(Exercise description):
A complete answer lists every line of the entries below where the string "with" appears.

---*---

(** Drops that are more than a minute apart never raise the alarm: each of
    them is also the one that issues the warning, which sets the count back to 0, so
    that the checks see no change, while [rx_acc_dcount] messages are lost. *)
Theorem spread_drops_unnoticed rx m ts :
  ring_full (rx_mring rx) = true -> rx_dcount rx = 0 -> in_u64 (rx_acc_dcount rx + zlen ts) -> 0 <= rx_acc_dcount rx ->
  (forall i t, ts !! i = Some t -> (match i with O => rx_last_warning rx | S j => default 0 (ts !! j) end) + 60 < t) ->
  let r := drop_and_check rx alarm0 m ts in
  r.1 = [] /\ rx_acc_dcount r.2 = rx_acc_dcount rx + zlen ts.
Proof.
  revert rx. induction ts as [|t ts IH]; intros rx Hf Hd Hu Ha Ht; cbv zeta; [split; [done|]; unfold zlen; simpl; lia|].
  assert (zlen (t :: ts) = zlen ts + 1) as Ez by (unfold zlen; simpl; lia). pose proof (zlen_nonneg ts).
  cbn [drop_and_check]. set (rx' := queue_normal t rx m).
  assert (rx' = MkRx (rx_mring rx) (rx_chutes rx) 0 (rx_acc_dcount rx + 1) (rx_acc_ecount rx) t (rx_max_ibm rx)) as ->.
  { unfold rx', queue_normal, uta_ring_insert. rewrite Hf. specialize (Ht 0%nat t eq_refl). cbn in Ht.
    assert ((rx_last_warning rx + 60 <? t) = true) as -> by (by apply Z.ltb_lt).
    rewrite (u64_id (_ + 1)) by (unfold in_u64 in *; lia). by destruct (r_wgate (rx_mring rx) && negb true). }
  change (alarm_if_drops _ t alarm0) with (@None (Z * Z), alarm0). cbn [fst snd option_list option_rect app].
  rewrite Ez in *. edestruct (IH (MkRx (rx_mring rx) (rx_chutes rx) 0 (rx_acc_dcount rx + 1) (rx_acc_ecount rx) t (rx_max_ibm rx)))
    as [E1 E2]; [done|done|cbn; unfold in_u64 in *; lia|cbn; lia| |].
  - intros i t' Hi. apply (Ht (S i) t') in Hi. cbn. by destruct i.
  - split; [done|]. rewrite E2. cbn. lia.
Qed.

(** ** Lost connections *)

(** A send through a wormhole leaves the ids as they are. *)
Lemma wh_send_views {TH TE N : Type} `{Symbols TH thing} `{Symbols TE nat} `{Transport N}
    malloc_bytes gethostbyname (wx : wh_ctx TH TE N) whid m r wx' w t :
  rmr_wh_send_msg malloc_bytes gethostbyname (Some wx) whid (Some m) = Ret (r, wx') -> wh_inv wx -> t <> [] ->
  wh_view wx w = Some t -> exists wx1, wx' = Some wx1 /\ wh_view wx1 w = Some t.
Proof.
  unfold rmr_wh_send_msg. cbv zeta. intros E Hi Hne Hv. destruct (wh_slot wx whid) as [st|ep] eqn:Es.
  { injection E as _ <-. by exists wx. }
  destruct (m_header (set_state RMR_OK m)); [|injection E as _ <-; by exists wx].
  apply comp_bind_ret in E as (m1 & _ & E). apply comp_bind_ret in E as (wx1 & Er & E). apply comp_bind_ret in E as ([r1 sc] & Esd & [= _ <-]).
  exists (MkWh sc (wx_eps wx1)). split; [done|].
  assert (wh_view wx1 w = Some t) as Hv1.
  { unfold wh_reopen in Er. destruct (ep_is_open (wx_send wx) ep); [injection Er as <-; done|].
    apply comp_bind_ret in Er as (e & Ee & Er).
    assert (wx1 = default wx (rmr_wh_open gethostbyname (Some wx) (default [] (ep_name e))).2) as -> by by injection Er.
    destruct (rmr_wh_open gethostbyname (Some wx) (default [] (ep_name e))) as [w' [wx2|]] eqn:Eo; [|exact Hv].
    cbn [default snd]. destruct (open_spec gethostbyname wx _ _ _ Hi Eo) as [_ Ho]. destruct (w' <? 0); [by rewrite Ho|].
    destruct Ho as (Ho1 & _ & Ho2 & Ho3). destruct (decide (w = w')) as [->|Hd]; [|by rewrite Ho2].
    destruct Ho3 as [Hx|Hx]; rewrite Hv in Hx; [done|]. by rewrite Hx. }
  unfold send2ep in Esd. apply comp_bind_ret in Esd as (e & _ & Esd). apply comp_bind_ret in Esd as ([[r2 er] n] & _ & [= _ <-]).
  exact Hv1.
Qed.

---*---

(Result of the task):
  (forall i t, ts !! i = Some t -> (match i with O => rx_last_warning rx | S j => default 0 (ts !! j) end) + 60 < t) ->
  change (alarm_if_drops _ t alarm0) with (@None (Z * Z), alarm0). cbn [fst snd option_list option_rect app].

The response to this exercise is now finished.